(** The frames of a directory: its own two pages and its tables. *)
Definition owns (m : mem) (d a : Z) : Prop :=
  a = d \/ a = d + 4096 \/ exists i, 0 <= i < 1024 /\ a = tbl m d i /\ a <> 0.

Lemma dir_entry_at m d i : dir_wf m d -> 0 <= i < 1024 -> dir_entry d i = d + 4 * i.
Proof. intros Hd Hi. unfold dir_entry. by rewrite frame_word by eauto using dw_frame. Qed.
Lemma dir_table_at m d i : dir_wf m d -> 0 <= i < 1024 -> dir_table d i = d + 4096 + 4 * i.
Proof.
  intros Hd Hi. unfold dir_table, PAGE_DIR_ENTRIES. change (4 * 1024) with 4096.
  by rewrite frame_word by eauto using dw_frame2.
Qed.

Lemma owns_frame m d a : dir_wf m d -> owns m d a -> is_frame a /\ a <> 0.
Proof.
  intros Hd [->|[->|(i & Hi & -> & Hnz)]].
  - split; [apply (dw_frame _ _ Hd)|apply (dw_nonnull _ _ Hd)].
  - split; [apply (dw_frame2 _ _ Hd)|]. destruct (dw_frame _ _ Hd) as [Hu _]. wsolve.
  - split; [|done]. by apply (dw_slot _ _ Hd).
Qed.

Lemma owns_tbl m d i : 0 <= i < 1024 -> tbl m d i <> 0 -> owns m d (tbl m d i).
Proof. intros Hi Hnz. right. right. by exists i. Qed.
#[local] Hint Resolve owns_tbl : core.

(** Only the two directory pages decide well-formedness and ownership. *)
Lemma tbl_same m m' d i : same_on m m' (d + 4096) 4096 -> 0 <= i < 1024 -> tbl m' d i = tbl m d i.
Proof. intros H Hi. unfold tbl. apply H. lia. Qed.
Lemma ent_same m m' d i : same_on m m' d 4096 -> 0 <= i < 1024 -> ent m' d i = ent m d i.
Proof. intros H Hi. unfold ent. apply H. lia. Qed.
+--
--- WORK TASK ---
Set down the line that contains "Lemma tbl_same m" exactly. Do the same for each later line of the data, through the end, and add nothing.

--- TASK ANSWER ---
Lemma tbl_same m m' d i : same_on m m' (d + 4096) 4096 -> 0 <= i < 1024 -> tbl m' d i = tbl m d i.
Proof. intros H Hi. unfold tbl. apply H. lia. Qed.
Lemma ent_same m m' d i : same_on m m' d 4096 -> 0 <= i < 1024 -> ent m' d i = ent m d i.
Proof. intros H Hi. unfold ent. apply H. lia. Qed.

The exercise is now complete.